According to a Sophos study, 76 percent of companies improve their cyber defenses to qualify for cyber insurance, even though the cost of cyber remediation is often higher than the cost covered by insurance.

Most companies have improved their cybersecurity to qualify for cyber insurance, but recovery costs from cyberattacks are often higher than insurance coverage, according to a Sophos survey of 5,000 cybersecurity and IT leaders from fourteen countries in the Americas, EMEA and Asia Pacific, including France, Germany and Italy.

Investing in cybersecurity

Sophos, a specialist in security solutions against cyberattacks, has published the results of the study “Cyber ​​​​Insurance and Cyber ​​​​Defences 2024: Lessons from IT and Cybersecurity Leaders”. According to the survey, 97 percent of companies with cyber insurance have invested in improved cyber defense measures. Of these organizations, 76 percent say that these improvements have made them eligible for insurance. In addition, 67 percent say that they have received a better premium and 30 percent better insurance conditions as a result.

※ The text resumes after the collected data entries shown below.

(* ===== verification/KheapTheorems.v ===== *)
(** * The kernel heap: resizing, clearing, and the size that wraps *)

From Stdlib Require Import ZArith Lia.
From stdpp Require Import functions base list numbers gmap.
From S2P Require Import Prelude MapSum Mem Pmm PmmBits PmmSpec PmmBoot FrameSource DirectMap Kheap KheapShape KheapLists KheapBlocks KheapOps KheapInv KheapSlabs KheapRuns KheapSpec.
Open Scope Z_scope.

Section heap.
Context {S : Type} `{FrameLaws S} (hhdm cr3 top : Z) (R : gset Z).
Context (Hbase : 0 <= hhdm) (Htop : hhdm + top * PAGE_SIZE <= 2 ^ 64) (Hal : hhdm mod PAGE_SIZE = 0).
Implicit Types (h : kheap S) (G : shape) (B : gmap Z blk).

Abbreviation winv := (winv hhdm cr3 top R).
Abbreviation heap_inv := (heap_inv hhdm cr3 top R).

(** ** At boot *)

Definition heap_at_boot (src : S) : kheap S := KHeap src (fun _ => 0) (fun _ => 0) (fun _ => 0) (fun _ => 0).

Lemma heap_at_boot_ok src : fs_holds src top R ∅ -> direct_map hhdm cr3 top R (fs_ram src) -> heap_inv (heap_at_boot src) ∅.
Proof.
  intros HF Hm. exists (Shape ∅ ∅ (fun _ => []) ∅). split; [|by intros f sl Hf]. constructor; cbn [slabs runs lists held]; try done.
  - constructor; [done|intros k; apply NoDup_nil_2|]. intros k f Hf. by apply elem_of_nil in Hf.
  - intros g. split; [by intros ?%elem_of_empty|]. intros [[? ?]|(? & ? & ? & _)]; done.
  - intros p b. split; [done|]. by intros [].
Qed.

(** ** Resizing *)

Lemma usable_ok h B p size pool : heap_inv h B -> B !! p = Some (Blk size (Some pool)) -> kheap_usable hhdm p h = size.
Proof using Hbase Htop Hal.
  intros (G & I & _) Hp. pose proof (block_inside hhdm cr3 top R Hbase Htop Hal h G B p _ I Hp) as (_ & _ & Hpos & _). apply (iv_at I) in Hp. unfold kheap_usable. replace (p =? 0) with false by lia.
  assert (Hmag : ∀ f, rd hhdm 8 (vptr hhdm f) h = fld (hmem h) f s_magic) by (intros f; rewrite <- (get_fld hhdm); unfold get; cbn [s_magic fst snd]; by rewrite Z.add_0_r).
  inversion Hp as [f sl i Hf Hi Hn E1 E2|f n bytes pl Hf E1 E2|]; subst.
  - destruct (bo_slab (iv_blocks I) f sl Hf) as (Hr & W & M). pose proof (object_in _ i (sw_cls W) Hi). replace (hhdm + oaddr f (sl_cls sl) i) with (vptr hhdm f + (64 + i * osz (sl_cls sl))) by (unfold vptr, oaddr, KHEAP_HDR_BYTES; lia).
    rewrite (page_of_ptr hhdm top Hbase Htop Hal) by (done || (unfold PAGE_SIZE; lia)). rewrite Hmag, (sm_magic M), get_fld, (sm_size M). done.
  - destruct (bo_run (iv_blocks I) f _ Hf) as (Hr & W & M1 & _ & M3 & _). pose proof W as [Wn _]. cbn [r_frames] in *. rewrite (page_of_ptr hhdm top Hbase Htop Hal) by ((cbn in *; lia) || (unfold KHEAP_HDR_BYTES, PAGE_SIZE; lia)).
    rewrite Hmag, M1, !get_fld, M3. done.
Qed.

Lemma copy_ok p q b c G B n : B !! p = Some b -> B !! q = Some c -> p <> q -> ∀ h k, winv h G B -> 0 <= k -> k + Z.of_nat n <= b_size b -> k + Z.of_nat n <= b_size c ->
  let h' := fold_left (fun h i => wr hhdm 1 (q + i) (rd hhdm 1 (p + i) h) h) (seqZ k (Z.of_nat n)) h in
  winv h' G B /\ (∀ i, k <= i < k + Z.of_nat n -> ldb (hmem h') (q - hhdm + i) = ldb (hmem h) (p - hhdm + i)) /\
  (∀ x, x < q - hhdm + k \/ q - hhdm + k + Z.of_nat n <= x -> ldb (hmem h') x = ldb (hmem h) x).
Proof.
  intros Hp Hq Hne. induction n as [|n IH]; intros h k I Hk Hb Hc; cbv zeta; [change (seqZ k (Z.of_nat 0)) with (@nil Z); cbn [fold_left]; split_and!; [done|lia|done]|].
  rewrite seqZ_cons by lia. replace (Z.pred (Z.of_nat (Datatypes.S n))) with (Z.of_nat n) by lia. cbn [fold_left]. unfold Z.succ. set (h1 := wr hhdm 1 (q + k) _ h).
  assert (I1 : winv h1 G B) by (eapply (client_write_ok hhdm cr3 top R h G B q c k _ I Hq); lia).
  assert (M1 : ∀ x, ldb (hmem h1) x = if x =? q - hhdm + k then ldb (hmem h) (p - hhdm + k) else ldb (hmem h) x).
  { intros x. unfold h1. rewrite hmem_wr. unfold vst, rd, vld. cbn [st ld]. rewrite ldb_insert. replace (q + k - hhdm) with (q - hhdm + k) by lia. destruct (x =? q - hhdm + k); [|done].
    replace (p + k - hhdm) with (p - hhdm + k) by lia. rewrite Z.mul_0_r, Z.add_0_r. rewrite Z.mod_mod by lia. apply Z.mod_small, ldb_range. }
  destruct (IH h1 (k + 1) I1 ltac:(lia) ltac:(lia) ltac:(lia)) as (J1 & J2 & J3). cbv zeta in *. set (h' := fold_left _ _ h1) in *.
  destruct (blocks_disjoint hhdm top _ _ _ (iv_blocks I) p b q c) as [[? _]|Hd]; [by apply (iv_at I)|by apply (iv_at I)|done|]. split_and!; [done| |].
  - intros i Hi. destruct (decide (i = k)) as [->|Hik].
    + rewrite J3 by lia. rewrite M1, Z.eqb_refl. done.
    + rewrite J2 by lia. rewrite M1. by replace (p - hhdm + i =? q - hhdm + k) with false by lia.
  - intros x Hx. rewrite J3 by lia. rewrite M1. by replace (x =? q - hhdm + k) with false by lia.
Qed.


(** ** Clearing *)

Lemma zero_ok p b G B n : B !! p = Some b -> ∀ h k, winv h G B -> 0 <= k -> k + Z.of_nat n <= b_size b ->
  let h' := fold_left (fun h i => wr hhdm 1 (p + i) 0 h) (seqZ k (Z.of_nat n)) h in
  winv h' G B /\ (∀ i, k <= i < k + Z.of_nat n -> ldb (hmem h') (p - hhdm + i) = 0) /\
  (∀ x, x < p - hhdm + k \/ p - hhdm + k + Z.of_nat n <= x -> ldb (hmem h') x = ldb (hmem h) x).
Proof.
  intros Hp. induction n as [|n IH]; intros h k I Hk Hb; cbv zeta; [change (seqZ k (Z.of_nat 0)) with (@nil Z); cbn [fold_left]; split_and!; [done|lia|done]|].
  rewrite seqZ_cons by lia. replace (Z.pred (Z.of_nat (Datatypes.S n))) with (Z.of_nat n) by lia. cbn [fold_left]. unfold Z.succ. set (h1 := wr hhdm 1 (p + k) 0 h).
  assert (I1 : winv h1 G B) by (eapply (client_write_ok hhdm cr3 top R h G B p b k _ I Hp); lia).
  assert (M1 : ∀ x, ldb (hmem h1) x = if x =? p - hhdm + k then 0 else ldb (hmem h) x).
  { intros x. unfold h1. rewrite hmem_wr. unfold vst. cbn [st]. rewrite ldb_insert. by replace (p + k - hhdm) with (p - hhdm + k) by lia. }
  destruct (IH h1 (k + 1) I1 ltac:(lia) ltac:(lia)) as (J1 & J2 & J3). cbv zeta in *. split_and!; [done| |].
  - intros i Hi. destruct (decide (i = k)) as [->|Hik]; [|apply J2; lia]. rewrite J3, M1, Z.eqb_refl by lia. done.
  - intros x Hx. rewrite J3 by lia. rewrite M1. by replace (x =? p - hhdm + k) with false by lia.
Qed.

(** [kcalloc] refuses a product that does not fit in 64 bits, and
    otherwise gives a block with room for all the elements, every byte of them
    zero, or null; no other block changes. *)
Theorem kcalloc_spec h B count size : heap_inv h B -> 0 <= count < 2 ^ 64 -> 0 <= size < 2 ^ 64 -> count * size <= 2 ^ 64 - 4160 \/ 2 ^ 64 <= count * size ->
  let '(h', p) := kcalloc hhdm count size h in
  (p = 0 /\ heap_inv h' B /\ intact hhdm B (hmem h) (hmem h')) \/
  (count * size < 2 ^ 64 /\ ∃ got, count * size <= got /\ B !! p = None /\ heap_inv h' (<[p := Blk got (Some KPOOL_NONPAGED)]> B) /\ intact hhdm B (hmem h) (hmem h') /\
     ∀ i, 0 <= i < count * size -> ldb (hmem h') (p - hhdm + i) = 0).
Proof using Hbase Htop Hal.
  intros Hi Hc Hs Hn. unfold kcalloc. set (n := u64 (count * size)). assert (Hbad : 2 ^ 64 <= count * size -> negb (count =? 0) && negb (n / count =? size) = true).
  { intros Hbig. assert (0 < count) by nia. pose proof (Z.mod_pos_bound (count * size) (2 ^ 64) ltac:(lia)) as Hm. assert (n / count < size) by (apply Z.div_lt_upper_bound; unfold n, wrap; lia). lia. }
  destruct Hn as [Hn|Hn]; [|rewrite (Hbad Hn); left; split_and!; [done|done|apply intact_refl]]. assert (En : n = count * size) by (apply wrap_small; nia).
  replace (negb (count =? 0) && negb (n / count =? size)) with false; [|destruct (Z.eqb_spec count 0); [done|]; rewrite En, Z.mul_comm, Z.div_mul, Z.eqb_refl by done; done].
  cbv zeta iota. rewrite En. clear n En Hbad. set (n := count * size) in *. destruct (Z.eqb_spec n 0) as [->|Hn0]; [cbn; left; split_and!; [done|done|apply intact_refl]|].
  unfold kmalloc. pose proof (malloc_ok hhdm cr3 top R Hbase Htop h B n KPOOL_NONPAGED Hi ltac:(nia)) as Hm. destruct (kmalloc_pool hhdm n KPOOL_NONPAGED h) as [h1 p].
  destruct Hm as [(-> & _ & Hi1 & Hint)|(got & Hsz & Hnone & Hint & Hi1)]; [change (negb (0 =? 0)) with false; left; done|]. cbv zeta in Hi1. change (pool_of KPOOL_NONPAGED) with KPOOL_NONPAGED in *.
  set (B1 := <[p := Blk got (Some KPOOL_NONPAGED)]> B) in *. destruct Hi1 as (G1 & I1 & Hset1). assert (Hp1 : B1 !! p = Some (Blk got (Some KPOOL_NONPAGED))) by apply lookup_insert_eq.
  pose proof (block_inside hhdm cr3 top R Hbase Htop Hal h1 G1 B1 p _ I1 Hp1) as (_ & _ & Hp0 & _). replace (negb (p =? 0)) with true by lia.
  destruct (zero_ok p _ G1 B1 (Z.to_nat n) Hp1 h1 0 I1) as (I2 & Hz & Hrest); [lia|cbn [b_size]; lia|]. rewrite Z2Nat.id in I2, Hz, Hrest by nia. right. split; [lia|]. exists got. split_and!; [lia|done|by exists G1| |].
  - intros y b Hy. assert (Hyp : y <> p) by congruence. eapply same_trans; [by apply Hint|]. intros x Hx. apply Hrest.
    destruct (blocks_disjoint hhdm top _ _ _ (iv_blocks I1) y b p (Blk got (Some KPOOL_NONPAGED))) as [[? _]|Hd]; [apply (iv_at I1); unfold B1; by rewrite lookup_insert_ne|by apply (iv_at I1)|done|]. cbn [b_size] in Hd. lia.
  - intros i Hi'. apply Hz. lia.
Qed.

(** ** Bounds *)


(** ** A size that wraps *)

(** C39: [kmalloc] does not check that adding its header keeps the size in 64
    bits: asked for one of the 63 largest sizes it returns a block that has one
    page, records the size asked for, and reports it as usable. *)
Theorem kmalloc_wraps h B n : heap_inv h B -> 2 ^ 64 - 64 < n < 2 ^ 64 -> (fs_alloc_contig 1 (frames h)).2 <> 0 ->
  let '(h', p) := kmalloc hhdm n h in
  p <> 0 /\ kheap_usable hhdm p h' = n /\ ∃ F f, fs_holds (frames h) top R F /\ (f ∉ F) /\ fs_holds (frames h') top R ({[f]} ∪ F) /\ p = vptr hhdm f + KHEAP_HDR_BYTES.
Proof using Hbase Htop Hal.
  intros (G & I & _) Hn Hgot. assert (Ew : frames_for n = 1).
  { unfold frames_for, KHEAP_HDR_BYTES. assert (E : u64 (64 + n) = 64 + n - 2 ^ 64) by (unfold wrap; symmetry; apply (Z.mod_unique_pos _ _ 1); lia). rewrite E, page_up by lia. unfold PAGE_SIZE. rewrite Z.div_mul by lia.
    symmetry. apply (Z.div_unique_pos _ _ _ (64 + n - 2 ^ 64 + 4095 - 4096)); lia. }
  unfold kmalloc, kmalloc_pool. replace (n =? 0) with false by lia. change ((KPOOL_NONPAGED <? 0) || (KPOOL_NONPAGED >=? KPOOL_COUNT)) with false. cbv iota.
  replace (n <=? KHEAP_MAX_SLAB) with false by (change KHEAP_MAX_SLAB with 2048; lia). change (-1 >=? 0) with false. cbv iota zeta. fold (frames_for n). rewrite Ew.
  pose proof (contig_run hhdm cr3 top R h G B 1 I ltac:(lia)) as Hc. destruct (fs_alloc_contig 1 (frames h)) as [src phys]. cbn [snd] in Hgot. destruct Hc as [_ Hc].
  set (h0 := set_frames src h) in *. destruct Hc as [(-> & _ & _)|(f & -> & Hf & _ & Hd & HF)]; [done|]. pose proof (vptr_range hhdm top Hbase Htop f Hf) as Hv.
  replace (f * PAGE_SIZE =? 0) with false by (unfold PAGE_SIZE; lia). rewrite vptr_virt by lia. fold (large_header hhdm (vptr hhdm f) 1 n KPOOL_NONPAGED h0).
  destruct (large_header_ok hhdm top h0 f 1 n KPOOL_NONPAGED ltac:(lia) ltac:(lia) ltac:(by cbv)) as (M & [_ _ _ K] & _ & _). cbv zeta in *. set (h1 := large_header _ _ _ _ _ h0) in *. destruct M as (M1 & _ & M3 & _).
  assert (E1 : frame_run f 1 = {[f]}) by (apply set_eq; intros g; rewrite elem_run, elem_of_singleton; lia). rewrite E1 in *.
  split; [unfold KHEAP_HDR_BYTES; lia|]. split.
  - unfold kheap_usable. replace (vptr hhdm f + KHEAP_HDR_BYTES =? 0) with false by (unfold KHEAP_HDR_BYTES; lia). rewrite (page_of_ptr hhdm top Hbase Htop Hal) by (done || (unfold KHEAP_HDR_BYTES, PAGE_SIZE; lia)).
    set (h2 := add_live _ _ _). assert (Hm : rd hhdm 8 (vptr hhdm f) h2 = KHEAP_LARGE_MAGIC) by (rewrite <- M1; change (fld (hmem h1)) with (fld (hmem h2)); rewrite <- (get_fld hhdm); unfold get; cbn [s_magic fst snd]; by rewrite Z.add_0_r).
    rewrite Hm, !get_fld. exact M3.
  - exists (held G), f. split_and!; [apply I| |by apply K|done]. intros Hx. apply (Hd f); [by apply elem_of_singleton|by apply elem_of_union_r].
Qed.
End heap.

Although cyber insurance is one of the reasons for investing in cyber defense, research shows that the cost of recovering from cyber attacks is often higher than the insurance coverage. Only one percent of organizations that filed a lawsuit received 100 percent of the recovery costs. The most common reason for this was that the total cost exceeded the policy limit. According to the State of Ransomware 2024 report, the average cost of recovering from a ransomware incident has risen to $2.73 million.

Chester Wisniewski, Director and Global Field CTO at Sophos, points out that many cyber incidents are due to failure to follow basic security practices, such as timely patching. The report shows that 43 percent of organizations do not have multi-factor authentication enabled, which often leads to attacks via compromised credentials.